Alla ricerca di uno scopo
DAI tempi di Charles Darwin in poi i biologi hanno fatto di tutto perché venisse accettata la teoria secondo cui la vita, quale risultato dell’evoluzione, è fondamentalmente senza scopo. Tuttavia molti istintivamente respingono quest’idea. Due giovani sposi, nell’ammirare il loro bel neonato, troverebbero difficile credere che questa nuova vita non abbia uno scopo. Per loro è un miracolo, una meraviglia che arricchisce la vita.
Persino alcuni scienziati non accettano l’idea che la vita sia un fatto accidentale privo di significato. Perché no? A motivo di quello che l’Encyclopedia Americana definisce “lo straordinario grado di complessità e di organizzazione delle creature viventi”. Questa enciclopedia prosegue dicendo: “A un attento esame, fiori, insetti e mammiferi rivelano un’architettura dalla precisione quasi incredibile”.
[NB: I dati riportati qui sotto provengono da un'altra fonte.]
Lemma elem_of_weight_keys s k :
  k ∈ (map_to_list (weight s)).*1 ↔ is_Some (weight s !! k).
Proof.
  rewrite list_elem_of_fmap. split.
  - intros ([k' w] & -> & Hin). apply elem_of_map_to_list in Hin. eauto.
  - intros [w Hw]. exists (k, w). split; [done |]. by apply elem_of_map_to_list.
Qed.


(** On a Layer that owns a parameter and has an empty [weight_update],
    [_update_weights] raises at the first key and changes nothing. *)
Lemma update_weights_unpopulated s lr :
  weight s ≠ ∅ → weight_update s = ∅ →
  ∃ k, k ∈ dom (weight s) ∧ _update_weights lr s = (s, Raise (KeyError k)).
Proof.
  intros Hne Hemp. unfold _update_weights.
  destruct (map_to_list (weight s)) as [|[k w] l] eqn:Hl.
  { by apply map_to_list_empty_iff in Hl. }
  assert (Hw : weight s !! k = Some w).
  { apply elem_of_map_to_list. rewrite Hl. left. }
  exists k. split; [apply elem_of_dom; eauto |].
  simpl. unfold bind. rewrite (update_weight_missing lr k s w); [done | done |].
  by rewrite Hemp.
Qed.

End UpdateFacts.

(** ** Histories of a Linear unit *)

Section LinearHistory.
Context {T : Type} `{!Scalar T}.
Implicit Types (s : Layer_state T) (W b X dY : ndarray T) (o : op T).
(** * Decoding core of the LAS RNN decoder (neural_sp/models/seq2seq/decoders/las.py)

    A shallow embedding of [RNNDecoder.recurrency], [RNNDecoder.greedy],
    [RNNDecoder.beam_search] (with its ensemble branch apart) and
    [RNNDecoder.beam_search_chunk_sync].

    Conventions of the embedding:
    - The value of a Python float or of a tensor entry is a rational [Q]; token
      ids and indices are [nat]. Scores are added and compared as rationals;
      where a product of a length and a ratio is floored or compared with a
      length, and where the end-symbol threshold is compared, the product is
      rounded as the machine rounds it ([float64] for Python floats,
      [float32] for tensors of the default type).
    - A Python exception is a value [Raise e] of the [result] type; every
      statement that can raise in the source is a monadic bind here.
    - The neural collaborators (RNN cells, attention, generator, LM, CTC prefix
      scorer) are records of operations passed to the decoder, which only
      consumes what they return. A batched tensor they return is read by its
      row index; a row of scores over the vocabulary is a list.
    - Of the logging statements only what they read is kept (an index or a
      key that does not exist raises); the logged text and plotting are left
      out. *)

From Stdlib Require Import List ZArith QArith Qround Qpower Bool Arith Lia.
From Stdlib Require Import Permutation Sorted.
From Stdlib Require String.
Import ListNotations.

Close Scope Q_scope.
Set Implicit Arguments.

(** ** Python exceptions and the error monad *)

Inductive pyerror : Set :=
| AssertionError
| IndexError
| KeyError
| RuntimeError
| ValueError
| TypeError
| NameError
| AttributeError.

Inductive result (A : Type) : Type :=
| Ok (a : A)
| Raise (e : pyerror).

Arguments Ok {A} a.
Arguments Raise {A} e.

Definition bind {A B : Type} (m : result A) (k : A -> result B) : result B :=
  match m with
  | Ok a => k a
  | Raise e => Raise e
  end.

Declare Scope py_scope.
Delimit Scope py_scope with py.
Notation "x <- m ;; k" := (bind m (fun x => k))
  (at level 61, m at next level, right associativity) : py_scope.
Notation "' pat <- m ;; k" := (bind m (fun x => match x with pat => k end))
  (at level 61, pat pattern, m at next level, right associativity) : py_scope.
Open Scope py_scope.

(** [assert c] *)
Definition py_assert (c : bool) : result unit :=
  if c then Ok tt else Raise AssertionError.
(** [for i := range overrides { if err := overrides[i].parse(req) ... }] *)
Fixpoint parseOverrides (req : GenerateRequest) (overrides : list Override)
  : error + list Override :=
  match overrides with
  | [] => inr []
  | o :: rest =>
      match overrideParse lib req o with
      | inl err => inl (ErrOverride err)
      | inr o' =>
          match parseOverrides req rest with
          | inl err => inl err
          | inr rest' => inr (o' :: rest')
          end
      end
  end.

Definition setPackage (o : Options) (v : string) : Options :=
  {| EmitPreparedQueries := EmitPreparedQueries o;
     EmitMethodsWithDbArgument := EmitMethodsWithDbArgument o;
     Package := v; Out := Out o; Overrides := Overrides o; Rename := Rename o;
     SqlPackage := SqlPackage o; SqlDriver := SqlDriver o;
     OutputModelsPackage := OutputModelsPackage o;
     ModelsPackageImportPath := ModelsPackageImportPath o;
     QueryParameterLimit := QueryParameterLimit o;
     Initialisms := Initialisms o; InitialismsMap := InitialismsMap o |}.

Definition setOverrides (o : Options) (v : list Override) : Options :=
  {| EmitPreparedQueries := EmitPreparedQueries o;
     EmitMethodsWithDbArgument := EmitMethodsWithDbArgument o;
     Package := Package o; Out := Out o; Overrides := v; Rename := Rename o;
     SqlPackage := SqlPackage o; SqlDriver := SqlDriver o;
     OutputModelsPackage := OutputModelsPackage o;
     ModelsPackageImportPath := ModelsPackageImportPath o;
     QueryParameterLimit := QueryParameterLimit o;
     Initialisms := Initialisms o; InitialismsMap := InitialismsMap o |}.

Definition setRename (o : Options) (v : gmap string string) : Options :=
  {| EmitPreparedQueries := EmitPreparedQueries o;
     EmitMethodsWithDbArgument := EmitMethodsWithDbArgument o;
     Package := Package o; Out := Out o; Overrides := Overrides o; Rename := v;
     SqlPackage := SqlPackage o; SqlDriver := SqlDriver o;
     OutputModelsPackage := OutputModelsPackage o;
     ModelsPackageImportPath := ModelsPackageImportPath o;
     QueryParameterLimit := QueryParameterLimit o;
     Initialisms := Initialisms o; InitialismsMap := InitialismsMap o |}.

(** The last three steps of [parseOpts]: the defaults of the parameter limit
    and of the initialisms, and the set of the initialisms. *)
Definition setLimitAndInitialisms (o : Options) : Options :=
  let limit := match QueryParameterLimit o with
               | None => 1%Z
               | Some v => v
               end in
  let initialisms := match Initialisms o with
                     | None => ["id"]
                     | Some l => l
                     end in
  {| EmitPreparedQueries := EmitPreparedQueries o;
     EmitMethodsWithDbArgument := EmitMethodsWithDbArgument o;
     Package := Package o; Out := Out o; Overrides := Overrides o;
     Rename := Rename o;
     SqlPackage := SqlPackage o; SqlDriver := SqlDriver o;
     OutputModelsPackage := OutputModelsPackage o;
     ModelsPackageImportPath := ModelsPackageImportPath o;
     QueryParameterLimit := Some limit;
     Initialisms := Some initialisms;
     InitialismsMap := list_to_set initialisms |}.

Definition parseOpts (req : GenerateRequest) : error + Options :=
  if String.eqb (PluginOptions req) "" then inr zeroOptions
  else
    match unmarshalOptions lib (PluginOptions req) with
    | inl err => inl (ErrUnmarshalPluginOptions err)
    | inr options =>
        match
          (if String.eqb (Package options) "" then
             if negb (String.eqb (Out options) "")
             then inr (setPackage options (filepathBase (Out options)))
             else inl ErrMissingPackageName
           else inr options)
        with
        | inl err => inl err
        | inr options =>
            match parseOverrides req (Overrides options) with
            | inl err => inl err
            | inr overrides =>
                let options := setOverrides options overrides in
                match
                  (if negb (String.eqb (SqlPackage options) "")
                   then validatePackage lib (SqlPackage options) else None)
                with
                | Some err => inl (ErrInvalidOptions err)
                | None =>
                    match
                      (if negb (String.eqb (SqlDriver options) "")
                       then validateDriver lib (SqlDriver options) else None)
                    with
                    | Some err => inl (ErrInvalidOptions err)
                    | None => inr (setLimitAndInitialisms options)
                    end
                end
            end
        end
    end.

Definition parseGlobalOpts (req : GenerateRequest) : error + GlobalOptions_ :=
  if String.eqb (GlobalOptions req) "" then inr zeroGlobalOptions
  else
    match unmarshalGlobalOptions lib (GlobalOptions req) with
    | inl err => inl (ErrUnmarshalGlobalOptions err)
    | inr options =>
        match parseOverrides req (gOverrides options) with
        | inl err => inl err
        | inr overrides =>
            inr {| gOverrides := overrides; gRename := gRename options |}
        end
    end.

(** [Parse]; [maps.Copy(options.Rename, global.Rename)] lets the entries of
    the global options replace those of the plugin's. *)
Definition Parse (req : GenerateRequest) : error + Options :=
  match parseOpts req with
  | inl err => inl err
  | inr options =>
      match parseGlobalOpts req with
      | inl err => inl err
      | inr global =>
          let options :=
            if (0 <? length (gOverrides global))%nat
            then setOverrides options (gOverrides global ++ Overrides options)
            else options in
          let options :=
            if (0 <? size (gRename global))%nat
            then setRename options (gRename global ∪ Rename options)
            else options in
          inr options
      end
  end.

(** The outcome of [ValidateOpts]: nil, an error, or the panic of reading
    through a nil [QueryParameterLimit]. *)
Inductive Validated :=
| Valid
| Invalid (err : error)
| NilDereference.

Definition ValidateOpts (o : Options) : Validated :=
  if EmitMethodsWithDbArgument o && EmitPreparedQueries o
  then Invalid ErrMutuallyExclusive
  else
    match QueryParameterLimit o with
    | None => NilDereference
    | Some limit =>
        if (limit <? 0)%Z then Invalid ErrNegativeParameterLimit
        else if negb (String.eqb (OutputModelsPackage o) "")
                && String.eqb (ModelsPackageImportPath o) ""
        then Invalid ErrImportPathNotSet
        else if negb (String.eqb (ModelsPackageImportPath o) "")
                && String.eqb (OutputModelsPackage o) ""
        then Invalid ErrModelsPackageNotSet
        else Valid
    end.

End Parse.
Lemma Update_frame_witness :
  (exists (i : nat) (old : Product) (r' : ProductMemoryRepository),
     Update (mkRepo [samples.gadget; samples.device]) 51%N samples.widget_pro
            samples.world0
     = (Ok tt, r') /\
     products (mkRepo [samples.gadget; samples.device]) !! i = Some old /\
     ID old = 51%N /\
     (forall j q, (j < i)%nat ->
                  products (mkRepo [samples.gadget; samples.device]) !! j = Some q ->
                  ID q ≠ 51%N) /\
     products r' !! i
       = Some (mkProduct (ID old) "Widget Pro" "upgraded" samples.f64_19_5
                         (CreatedAt old) 1000%Z) /\
     length (products r')
     = length (products (mkRepo [samples.gadget; samples.device])) /\
     (forall j, j ≠ i ->
                products r' !! j
                = products (mkRepo [samples.gadget; samples.device]) !! j))
  /\
  Update (mkRepo [samples.gadget]) 51%N samples.widget_pro samples.world0
  = (Err ErrProductNotFound, mkRepo [samples.gadget]).
Proof.
  split.
  - apply (Update_frame (mkRepo [samples.gadget; samples.device]) 51%N
             samples.widget_pro samples.world0).
    exists samples.device. split; [simpl; right; left | reflexivity].
  - apply (Update_frame (mkRepo [samples.gadget]) 51%N
             samples.widget_pro samples.world0).
    intros p Hp. apply list_elem_of_singleton in Hp. subst p. discriminate.
Defined.
End memory_update.

(** ** [Delete] of the in-memory backend *)

Module memory_delete.
Import memory memory_scan.

(** Writing the last element over slot [length l1] and cutting the slice
    by one removes exactly the element at that slot. *)
Lemma swap_with_last (l1 l2 : list Product) (p : Product) :
  let ps := l1 ++ p :: l2 in
  take (length ps - 1) (<[length l1 := ps !!! (length ps - 1)]> ps)
  ≡ₚ l1 ++ l2.
Proof.
  destruct l2 as [| z l2 _] using rev_ind; cbn zeta.
  - rewrite length_app. simpl.
    replace (length l1 + 1 - 1) with (length l1) by lia.
    rewrite list_lookup_total_middle by reflexivity.
    rewrite list_insert_id by (now apply list_lookup_middle).
    now rewrite take_app_length, app_nil_r.
  - replace (l1 ++ p :: l2 ++ [z]) with ((l1 ++ p :: l2) ++ [z])
      by (now rewrite <- app_assoc).
    rewrite length_app. simpl.
    replace (length (l1 ++ p :: l2) + 1 - 1) with (length (l1 ++ p :: l2)) by lia.
    rewrite list_lookup_total_middle by reflexivity.
    rewrite <- app_assoc. simpl.
    replace (length l1) with (length l1 + 0) at 1 by lia.
    rewrite insert_app_r. simpl.
    replace (l1 ++ z :: l2 ++ [z]) with ((l1 ++ z :: l2) ++ [z])
      by (now rewrite <- app_assoc).
    rewrite take_app_length'
      by (rewrite !length_app; simpl; lia).
    rewrite (app_assoc l1 l2 [z]).
    rewrite <- Permutation_middle. symmetry.
    rewrite <- Permutation_cons_append. reflexivity.
Qed.

(** C5: in a dataset with pairwise distinct ids, deleting a product that
    is present succeeds; the last element is written into its slot and
    the slice cut by one, so the dataset is the original multiset minus
    that product, one shorter; and [GetByID] on the id then fails with
    the not-found error. *)
Theorem Delete_then_GetByID (r : ProductMemoryRepository) (p : Product) :
  NoDup (ID <$> products r) -> p ∈ products r ->
  exists (i : nat) (r' : ProductMemoryRepository),
    Delete r (ID p) = (Ok tt, r') /\
    products r !! i = Some p /\
    products r'
      = take (length (products r) - 1)
             (<[i := products r !!! (length (products r) - 1)]> (products r)) /\
    p :: products r' ≡ₚ products r /\
    S (length (products r')) = length (products r) /\
    GetByID r' (ID p) = Err ErrProductNotFound.
Proof.
  intros Hnd Hin.
  apply list_elem_of_split in Hin as (l1 & l2 & Hps).
  rewrite Hps in Hnd. pose proof (distinct_ids_split _ _ _ Hnd) as [Hl1 Hl2].
  pose proof (swap_with_last l1 l2 p) as Hperm. cbn zeta in Hperm.
  exists (length l1). eexists. unfold Delete.
  rewrite Hps, scan_found by (assumption || reflexivity).
  split; [reflexivity |]. cbn [products].
  split; [now apply list_lookup_middle |].
  split; [reflexivity |].
  split; [rewrite Hperm; apply Permutation_middle |].
  split.
  - rewrite Hperm, !length_app. simpl. lia.
  - unfold GetByID. cbn [products]. apply GetByID_loop_absent.
    rewrite Hperm. now apply Forall_app.
Qed.

Lemma Delete_then_GetByID_witness :
  let r := mkRepo [samples.gadget; samples.device; samples.early_bird;
                   samples.backdated] in
  exists (i : nat) (r' : ProductMemoryRepository),
    Delete r 51%N = (Ok tt, r') /\
    products r !! i = Some samples.device /\
    products r'
      = take 3 (<[i := samples.backdated]>
                  [samples.gadget; samples.device; samples.early_bird;
                   samples.backdated]) /\
    samples.device :: products r'
      ≡ₚ [samples.gadget; samples.device; samples.early_bird;
          samples.backdated] /\
    S (length (products r')) = 4 /\
    GetByID r' 51%N = Err ErrProductNotFound.
Proof.
  apply (Delete_then_GetByID
           (mkRepo [samples.gadget; samples.device; samples.early_bird;
                    samples.backdated]) samples.device).
  - simpl. apply (bool_decide_unpack _). vm_compute. exact I.
  - simpl. right. left.
Defined.

(** In that dataset the last product takes the slot of the deleted one,
    and the three other products are still found. *)
Example Delete_of_second_of_four :
  let r := mkRepo [samples.gadget; samples.device; samples.early_bird;
                   samples.backdated] in
  products (Delete r 51%N).2
  = [samples.gadget; samples.backdated; samples.early_bird] /\
  GetByID (Delete r 51%N).2 50%N = Ok samples.gadget /\
  GetByID (Delete r 51%N).2 60%N = Ok samples.early_bird /\
  GetByID (Delete r 51%N).2 61%N = Ok samples.backdated.
Proof. repeat split. Qed.

(** The removal does not keep the order of what remains. *)
Example Delete_reorders (a b c : Product) :
  ID a = 1%N -> ID b = 2%N -> ID c = 3%N ->
  products (Delete (mkRepo [a; b; c]) 1%N).2 = [c; b].
Proof. intros Ha Hb Hc. unfold Delete. simpl. now rewrite Ha. Qed.
End memory_delete.

(** ** [Create] of the in-memory backend *)

Module memory_create.
Import memory memory_scan.

(** C4: for every creation payload, and so for every valid one, and every
    repository none of whose products has the id drawn for the new
    product, [ToProduct], [Create] and [GetByID] on the new id succeed and
    return a product with the payload's name, description and price, the
    drawn id, and [created_at] equal to [updated_at]. *)
Theorem Create_then_GetByID (r : ProductMemoryRepository)
    (req : ProductRequest) (w : World) :
  let product := (ToProduct req w).1 in
  (forall p, p ∈ products r -> ID p ≠ ID product) ->
  exists r' got,
    Create r product = (Ok tt, r') /\
    GetByID r' (ID product) = Ok got /\
    got = product /\
    Name got = ReqName req /\
    Description got = ReqDescription req /\
    Price got = ReqPrice req /\
    ID got = (uuid_New w).1 /\
    CreatedAt got = UpdatedAt got.
Proof.
  intros product Hfresh.
  exists (mkRepo (products r ++ [product])), product.
  split; [reflexivity |]. split.
  - unfold GetByID. cbn [products]. apply GetByID_loop_found; [| reflexivity].
    apply Forall_forall. exact Hfresh.
  - repeat split.
Qed.

Lemma Create_then_GetByID_witness :
  exists r' got,
    Create (mkRepo [samples.gadget]) (ToProduct samples.widget samples.world0).1
    = (Ok tt, r') /\
    GetByID r' 1%N = Ok got /\
    got = mkProduct 1%N "Widget" "" binary64.f64_1 1000%Z 1000%Z /\
    Name got = "Widget" /\ Description got = "" /\
    Price got = binary64.f64_1 /\ ID got = 1%N /\
    CreatedAt got = UpdatedAt got.
Proof.
  apply (Create_then_GetByID (mkRepo [samples.gadget]) samples.widget samples.world0).
  intros p Hp. apply list_elem_of_singleton in Hp. subst p. discriminate.
Defined.
End memory_create.

(** ** The invariants of the in-memory dataset *)

Module service_invariants.
Import memory memory_scan memory_delete service.
Local Open Scope Z_scope.

Lemma id_absent_other (id : uuid) (ps : list Product) :
  id_absent id ps = true <-> Forall (other_id id) ps.
Proof.
  unfold id_absent. induction ps as [| q ps IH]; simpl.
  - split; [constructor | reflexivity].
  - rewrite andb_true_iff, IH, Forall_cons. unfold other_id at 2.
    destruct (N.eqb_spec (ID q) id); simpl; intuition congruence.
Qed.

Lemma id_absent_not_elem (id : uuid) (ps : list Product) :
  id_absent id ps = true <-> id ∉ ID <$> ps.
Proof.
  rewrite id_absent_other, Forall_forall. split.
  - intros H (q & -> & Hq)%list_elem_of_fmap. now apply (H q).
  - intros H q Hq Heq. apply H. rewrite <- Heq.
    apply list_elem_of_fmap. eauto.
Qed.

Lemma distinct_ids_NoDup (ps : list Product) :
  distinct_ids ps = true <-> NoDup (ID <$> ps).
Proof.
  induction ps as [| q ps IH]; simpl.
  - split; [constructor | reflexivity].
  - rewrite andb_true_iff, IH, NoDup_cons, id_absent_not_elem. reflexivity.
Qed.

Lemma settled_elapse (d : N) (w : World) (ps : list Product) :
  settled w ps -> settled (elapse d w) ps.
Proof.
  intros [Hc Hnow]. split; [exact Hc |].
  eapply Forall_impl; [exact Hnow |]. simpl. intros p Hp. lia.
Qed.

Lemma settled_app (w : World) (ps qs : list Product) :
  settled w ps ->
  Forall (fun p => CreatedAt p <= UpdatedAt p /\ CreatedAt p <= clock w) qs ->
  NoDup (ID <$> qs) ->
  (forall q, q ∈ qs -> ID q ∉ ID <$> ps) ->
  settled w (ps ++ qs).
Proof.
  intros [[Hle Hnd] Hnow] Hqs Hndq Hfresh. repeat split.
  - apply Forall_app. split; [exact Hle |].
    eapply Forall_impl; [exact Hqs |]. now intros p [? ?].
  - rewrite fmap_app. apply NoDup_app. repeat split; [exact Hnd | | exact Hndq].
    intros id Hid (q & -> & Hq)%list_elem_of_fmap. now apply (Hfresh q).
  - apply Forall_app. split; [exact Hnow |].
    eapply Forall_impl; [exact Hqs |]. now intros p [? ?].
Qed.

Lemma settled_Permutation (w : World) (ps qs : list Product) :
  ps ≡ₚ qs -> settled w ps -> settled w qs.
Proof.
  intros Hperm [[Hle Hnd] Hnow]. repeat split.
  - now rewrite <- Hperm.
  - now rewrite <- Hperm.
  - now rewrite <- Hperm.
Qed.

Lemma settled_remove (w : World) (l1 l2 : list Product) (p : Product) :
  settled w (l1 ++ p :: l2) -> settled w (l1 ++ l2).
Proof.
  intros H. apply (settled_Permutation w _ (p :: l1 ++ l2)) in H.
  - destruct H as [[Hle Hnd] Hnow]. repeat split.
    + now apply Forall_cons in Hle.
    + rewrite fmap_cons in Hnd. now apply NoDup_cons in Hnd.
    + now apply Forall_cons in Hnow.
  - symmetry. apply Permutation_middle.
Qed.

Lemma ids_overwrite (req : ProductRequest) (now : Time) (i : nat)
    (ps : list Product) :
  ID <$> alter (overwrite req now) i ps = ID <$> ps.
Proof.
  revert i. induction ps as [| q ps IH]; intros [| i]; simpl; try reflexivity.
  f_equal. apply IH.
Qed.

Lemma settled_Update (w : World) (r : ProductMemoryRepository) (id : uuid)
    (req : ProductRequest) :
  settled w (products r) -> settled w (products (Update r id req w).2).
Proof.
  intros Hs. unfold Update. destruct (scan id (products r)) as [i |]; [| exact Hs].
  destruct Hs as [[Hle Hnd] Hnow]. cbn [snd products]. repeat split.
  - assert (Hboth : Forall (fun p => CreatedAt p <= UpdatedAt p /\
                                     CreatedAt p <= clock w) (products r)).
    { apply Forall_and. split; assumption. }
    eapply Forall_impl; [apply (Forall_alter _ _ _ _ Hboth) |].
    + intros old _ [_ Hold]. simpl. split; exact Hold.
    + now intros p [? ?].
  - now rewrite ids_overwrite.
  - apply Forall_alter; [exact Hnow |]. intros old _ Hold. exact Hold.
Qed.

Lemma settled_Delete (w : World) (r : ProductMemoryRepository) (id : uuid) :
  settled w (products r) -> settled w (products (Delete r id).2).
Proof.
  intros Hs. unfold Delete.
  destruct (scan_cases id (products r))
    as [(l1 & p & l2 & Hps & Hl1 & Hp) | Hall].
  - rewrite Hps in *. rewrite scan_found by assumption. cbn [snd products].
    apply (settled_Permutation w (l1 ++ l2)).
    + symmetry. apply swap_with_last.
    + now apply settled_remove in Hs.
  - now rewrite scan_absent.
Qed.

(** One admissible call keeps the invariant. *)
Lemma settled_exec (op : Op) (w : World) (r : ProductMemoryRepository) :
  fresh_create_and_batch op w r = true ->
  settled w (products r) ->
  let '(_, w', r') := memory_exec op w r in settled w' (products r').
Proof.
  intros Hok Hs. destruct op; simpl in *; try exact Hs.
  - (* Create *)
    apply (settled_app _ (products r)
             [mkProduct _ (ReqName req) (ReqDescription req) (ReqPrice req)
                        (clock w) (clock w)]).
    + exact Hs.
    + repeat constructor; simpl; unfold time_Now; lia.
    + simpl. apply NoDup_singleton.
    + intros q ->%list_elem_of_singleton. simpl.
      now apply id_absent_not_elem.
  - (* CreateBulk *)
    unfold stamped_batch in Hok.
    apply andb_true_iff in Hok as [[Hnd Hfresh]%andb_true_iff Hstamp].
    apply settled_app.
    + exact Hs.
    + apply Forall_forall. intros p Hp.
      rewrite forallb_forall in Hstamp.
      specialize (Hstamp p (proj1 (list_elem_of_In _ _) Hp)).
      apply andb_true_iff in Hstamp as [H1 H2]. unfold created_before_updated in H1.
      unfold time_Now in H2. split; now apply Z.leb_le.
    + now apply distinct_ids_NoDup.
    + intros q Hq. rewrite forallb_forall in Hfresh.
      apply id_absent_not_elem, Hfresh. now apply list_elem_of_In.
  - (* Update *)
    pose proof (settled_Update w r id req Hs) as H.
    now destruct (Update r id req w).
  - (* Delete *)
    pose proof (settled_Delete w r id Hs) as H.
    now destruct (Delete r id).
  - (* DeleteAll *)
    repeat split; constructor.
Qed.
In vista di tale complessità e meravigliosa organizzazione, che si riscontra anche nelle più semplici creature viventi, lo scienziato sudafricano Louw Alberts ha dichiarato, secondo il Cape Times: “Sotto il profilo intellettuale trovo più soddisfacente ammettere che esiste un Dio che non limitarmi ad ammettere che [la vita] sia frutto del caso”. Parlando della composizione chimica degli organismi viventi, l’astronomo britannico Bernard Lovell scrisse: “La probabilità che . . . un evento casuale abbia portato alla formazione di una delle più piccole molecole proteiche è inconcepibilmente piccola. . . . Essa è sostanzialmente nulla”.
Sullo stesso tono, l’astronomo Fred Hoyle ha scritto: “L’intera struttura della biologia ortodossa continua . . . a sostenere che la vita sia sorta per caso. Ma quanto più numerose sono le scoperte dei biochimici circa la grandiosa complessità della vita, tanto più diventa evidente che le possibilità di originarla per caso sono così piccole da poter essere completamente scartate. La vita non può avere un’origine casuale”. — L’universo intelligente, trad. di G. Paoli e R. Morelli, Milano, Mondadori, 1984, pp. 11, 12.
Cosa significa questo? Se la vita non è venuta per caso, dev’essere stata progettata. E se è stata progettata, deve avere avuto un Progettista. E che Progettista! A ragione il salmista esclamò: “Sono fatto in maniera tremendamente meravigliosa”. (Salmo 139:14) Ma cosa ci insegna questo in relazione alla domanda se la vita ha uno scopo o no?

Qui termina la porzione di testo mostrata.